> _Exercise goal_: Repeat exactly, and only, the lines running from the one that holds "pool := Some" to the end of the records.

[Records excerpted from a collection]
◇ ◇ ◇ ◇ ◇

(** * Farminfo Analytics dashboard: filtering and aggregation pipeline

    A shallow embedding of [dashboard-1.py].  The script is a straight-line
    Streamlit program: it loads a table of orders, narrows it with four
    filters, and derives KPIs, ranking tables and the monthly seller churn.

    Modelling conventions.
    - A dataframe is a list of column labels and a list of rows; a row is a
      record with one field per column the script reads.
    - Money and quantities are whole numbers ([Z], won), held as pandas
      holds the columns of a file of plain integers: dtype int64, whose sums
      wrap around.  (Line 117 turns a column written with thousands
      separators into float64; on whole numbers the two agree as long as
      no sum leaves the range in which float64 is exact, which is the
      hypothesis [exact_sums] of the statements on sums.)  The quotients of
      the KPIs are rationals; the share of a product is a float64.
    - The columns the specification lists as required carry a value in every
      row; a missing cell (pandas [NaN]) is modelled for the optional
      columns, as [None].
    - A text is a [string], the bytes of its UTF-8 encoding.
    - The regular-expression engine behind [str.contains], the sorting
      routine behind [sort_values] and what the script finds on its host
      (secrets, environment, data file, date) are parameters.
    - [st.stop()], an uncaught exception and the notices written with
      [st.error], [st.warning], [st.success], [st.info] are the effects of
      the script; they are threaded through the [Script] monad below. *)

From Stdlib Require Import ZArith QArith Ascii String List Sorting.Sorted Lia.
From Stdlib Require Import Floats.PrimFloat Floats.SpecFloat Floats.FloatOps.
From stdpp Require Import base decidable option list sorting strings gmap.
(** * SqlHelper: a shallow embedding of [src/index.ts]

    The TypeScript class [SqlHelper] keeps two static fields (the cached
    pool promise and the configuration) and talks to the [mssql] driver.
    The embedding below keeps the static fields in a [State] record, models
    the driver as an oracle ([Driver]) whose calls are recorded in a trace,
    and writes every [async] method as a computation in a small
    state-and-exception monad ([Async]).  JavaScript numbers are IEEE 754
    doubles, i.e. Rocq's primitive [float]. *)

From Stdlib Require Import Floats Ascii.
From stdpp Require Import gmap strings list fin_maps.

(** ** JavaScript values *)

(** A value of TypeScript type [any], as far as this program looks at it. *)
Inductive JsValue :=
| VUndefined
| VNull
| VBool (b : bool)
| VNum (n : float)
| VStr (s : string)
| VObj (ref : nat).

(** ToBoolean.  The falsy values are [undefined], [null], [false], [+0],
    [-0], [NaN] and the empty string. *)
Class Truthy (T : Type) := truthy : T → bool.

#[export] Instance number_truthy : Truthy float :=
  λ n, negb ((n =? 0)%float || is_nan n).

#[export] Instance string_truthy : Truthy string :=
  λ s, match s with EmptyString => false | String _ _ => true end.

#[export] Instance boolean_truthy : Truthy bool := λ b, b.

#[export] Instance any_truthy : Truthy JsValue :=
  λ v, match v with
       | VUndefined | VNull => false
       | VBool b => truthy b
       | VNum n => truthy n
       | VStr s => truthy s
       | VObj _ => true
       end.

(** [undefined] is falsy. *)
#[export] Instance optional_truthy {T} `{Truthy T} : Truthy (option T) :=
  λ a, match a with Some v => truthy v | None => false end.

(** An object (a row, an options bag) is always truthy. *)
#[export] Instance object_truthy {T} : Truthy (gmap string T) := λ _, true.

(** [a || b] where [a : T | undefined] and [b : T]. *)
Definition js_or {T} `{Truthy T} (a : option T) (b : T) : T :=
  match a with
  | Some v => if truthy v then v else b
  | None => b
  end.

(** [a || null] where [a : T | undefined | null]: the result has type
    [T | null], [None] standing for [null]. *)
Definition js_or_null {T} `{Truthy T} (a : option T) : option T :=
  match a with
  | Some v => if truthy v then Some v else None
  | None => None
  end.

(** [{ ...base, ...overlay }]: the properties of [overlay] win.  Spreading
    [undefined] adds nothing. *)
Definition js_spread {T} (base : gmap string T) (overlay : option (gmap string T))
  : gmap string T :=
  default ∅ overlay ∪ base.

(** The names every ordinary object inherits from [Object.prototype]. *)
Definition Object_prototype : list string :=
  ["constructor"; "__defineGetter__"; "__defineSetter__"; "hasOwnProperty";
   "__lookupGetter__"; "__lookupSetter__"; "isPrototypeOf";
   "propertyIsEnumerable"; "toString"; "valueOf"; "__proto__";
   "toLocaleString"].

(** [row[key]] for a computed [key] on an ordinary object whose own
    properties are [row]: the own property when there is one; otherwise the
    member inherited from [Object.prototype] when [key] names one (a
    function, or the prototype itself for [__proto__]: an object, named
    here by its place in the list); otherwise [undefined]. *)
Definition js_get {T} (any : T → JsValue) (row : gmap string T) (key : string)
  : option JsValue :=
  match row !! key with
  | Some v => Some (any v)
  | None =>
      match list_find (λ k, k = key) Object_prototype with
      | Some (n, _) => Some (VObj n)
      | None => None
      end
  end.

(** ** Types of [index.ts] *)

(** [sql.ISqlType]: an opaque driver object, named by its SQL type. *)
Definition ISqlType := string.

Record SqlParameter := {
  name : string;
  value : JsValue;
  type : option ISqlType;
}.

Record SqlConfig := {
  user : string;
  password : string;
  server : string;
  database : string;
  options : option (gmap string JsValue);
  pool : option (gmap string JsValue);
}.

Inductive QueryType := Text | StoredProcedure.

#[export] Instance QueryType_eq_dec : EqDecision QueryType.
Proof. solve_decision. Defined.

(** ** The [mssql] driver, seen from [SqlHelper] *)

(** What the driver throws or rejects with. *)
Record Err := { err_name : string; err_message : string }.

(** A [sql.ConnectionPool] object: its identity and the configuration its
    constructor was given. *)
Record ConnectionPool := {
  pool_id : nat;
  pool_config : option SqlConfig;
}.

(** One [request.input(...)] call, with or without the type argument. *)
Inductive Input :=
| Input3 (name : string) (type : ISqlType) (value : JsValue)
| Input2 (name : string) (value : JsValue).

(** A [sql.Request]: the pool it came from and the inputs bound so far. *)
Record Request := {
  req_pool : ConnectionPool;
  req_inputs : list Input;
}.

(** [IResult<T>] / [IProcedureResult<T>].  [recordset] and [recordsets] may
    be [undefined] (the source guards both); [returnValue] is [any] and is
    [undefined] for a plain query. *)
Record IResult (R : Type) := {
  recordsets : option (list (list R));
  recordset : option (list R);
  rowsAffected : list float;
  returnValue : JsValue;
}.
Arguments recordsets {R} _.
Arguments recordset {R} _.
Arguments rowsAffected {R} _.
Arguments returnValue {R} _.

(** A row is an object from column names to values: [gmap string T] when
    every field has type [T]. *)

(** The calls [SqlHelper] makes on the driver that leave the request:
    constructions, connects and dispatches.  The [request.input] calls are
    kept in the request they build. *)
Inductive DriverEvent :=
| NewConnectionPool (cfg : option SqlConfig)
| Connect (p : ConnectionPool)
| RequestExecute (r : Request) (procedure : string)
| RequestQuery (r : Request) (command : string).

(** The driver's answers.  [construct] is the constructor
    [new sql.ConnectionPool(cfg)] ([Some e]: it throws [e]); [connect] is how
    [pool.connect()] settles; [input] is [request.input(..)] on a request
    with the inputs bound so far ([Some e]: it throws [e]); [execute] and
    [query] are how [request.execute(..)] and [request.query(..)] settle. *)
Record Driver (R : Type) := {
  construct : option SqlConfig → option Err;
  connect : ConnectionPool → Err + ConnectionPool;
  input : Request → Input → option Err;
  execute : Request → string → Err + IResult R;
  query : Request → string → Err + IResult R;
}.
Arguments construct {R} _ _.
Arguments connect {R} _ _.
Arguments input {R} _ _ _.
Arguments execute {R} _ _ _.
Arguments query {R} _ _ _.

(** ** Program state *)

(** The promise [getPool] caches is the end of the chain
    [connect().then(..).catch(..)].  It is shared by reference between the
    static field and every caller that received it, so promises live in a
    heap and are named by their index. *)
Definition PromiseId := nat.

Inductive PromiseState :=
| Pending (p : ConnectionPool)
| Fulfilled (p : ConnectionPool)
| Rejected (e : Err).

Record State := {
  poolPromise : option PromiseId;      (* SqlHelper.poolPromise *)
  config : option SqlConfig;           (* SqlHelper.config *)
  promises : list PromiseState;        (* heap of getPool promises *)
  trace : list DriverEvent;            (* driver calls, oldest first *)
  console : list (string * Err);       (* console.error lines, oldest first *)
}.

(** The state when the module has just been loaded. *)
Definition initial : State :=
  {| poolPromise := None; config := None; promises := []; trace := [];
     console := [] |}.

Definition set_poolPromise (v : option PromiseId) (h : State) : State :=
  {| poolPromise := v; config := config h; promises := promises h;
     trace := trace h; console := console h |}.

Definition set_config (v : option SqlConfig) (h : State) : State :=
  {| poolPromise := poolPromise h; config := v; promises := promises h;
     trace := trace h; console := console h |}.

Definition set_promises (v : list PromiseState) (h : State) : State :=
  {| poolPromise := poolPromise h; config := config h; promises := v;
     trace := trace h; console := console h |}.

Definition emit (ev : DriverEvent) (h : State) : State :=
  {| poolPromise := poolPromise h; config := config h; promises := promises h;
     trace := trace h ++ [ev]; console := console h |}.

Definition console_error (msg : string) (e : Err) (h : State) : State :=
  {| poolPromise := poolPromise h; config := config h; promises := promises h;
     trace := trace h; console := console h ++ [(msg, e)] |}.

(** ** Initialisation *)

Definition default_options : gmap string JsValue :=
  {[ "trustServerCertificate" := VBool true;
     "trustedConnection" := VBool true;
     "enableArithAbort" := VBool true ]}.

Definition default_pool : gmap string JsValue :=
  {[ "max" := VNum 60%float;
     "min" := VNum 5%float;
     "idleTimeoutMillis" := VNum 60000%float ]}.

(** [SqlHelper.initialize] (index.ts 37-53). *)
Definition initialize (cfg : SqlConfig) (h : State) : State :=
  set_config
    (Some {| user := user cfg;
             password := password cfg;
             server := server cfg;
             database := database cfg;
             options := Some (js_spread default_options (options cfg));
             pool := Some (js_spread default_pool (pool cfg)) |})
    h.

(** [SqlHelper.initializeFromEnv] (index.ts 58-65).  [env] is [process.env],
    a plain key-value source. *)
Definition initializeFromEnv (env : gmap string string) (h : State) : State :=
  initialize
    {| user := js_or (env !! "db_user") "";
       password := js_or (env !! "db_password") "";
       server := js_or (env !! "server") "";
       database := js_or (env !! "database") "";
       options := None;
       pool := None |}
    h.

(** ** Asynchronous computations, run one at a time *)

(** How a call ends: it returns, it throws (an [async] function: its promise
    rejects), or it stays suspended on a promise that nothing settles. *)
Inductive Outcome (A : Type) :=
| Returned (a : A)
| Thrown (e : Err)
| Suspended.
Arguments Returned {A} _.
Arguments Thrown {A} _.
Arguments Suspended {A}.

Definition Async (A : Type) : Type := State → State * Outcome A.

◇ ◇ ◇ ◇ ◇

> _Written reply_:
             pool := Some (js_spread default_pool (pool cfg)) |})
    h.

(** [SqlHelper.initializeFromEnv] (index.ts 58-65).  [env] is [process.env],
    a plain key-value source. *)
Definition initializeFromEnv (env : gmap string string) (h : State) : State :=
  initialize
    {| user := js_or (env !! "db_user") "";
       password := js_or (env !! "db_password") "";
       server := js_or (env !! "server") "";
       database := js_or (env !! "database") "";
       options := None;
       pool := None |}
    h.

(** ** Asynchronous computations, run one at a time *)

(** How a call ends: it returns, it throws (an [async] function: its promise
    rejects), or it stays suspended on a promise that nothing settles. *)
Inductive Outcome (A : Type) :=
| Returned (a : A)
| Thrown (e : Err)
| Suspended.
Arguments Returned {A} _.
Arguments Thrown {A} _.
Arguments Suspended {A}.

Definition Async (A : Type) : Type := State → State * Outcome A.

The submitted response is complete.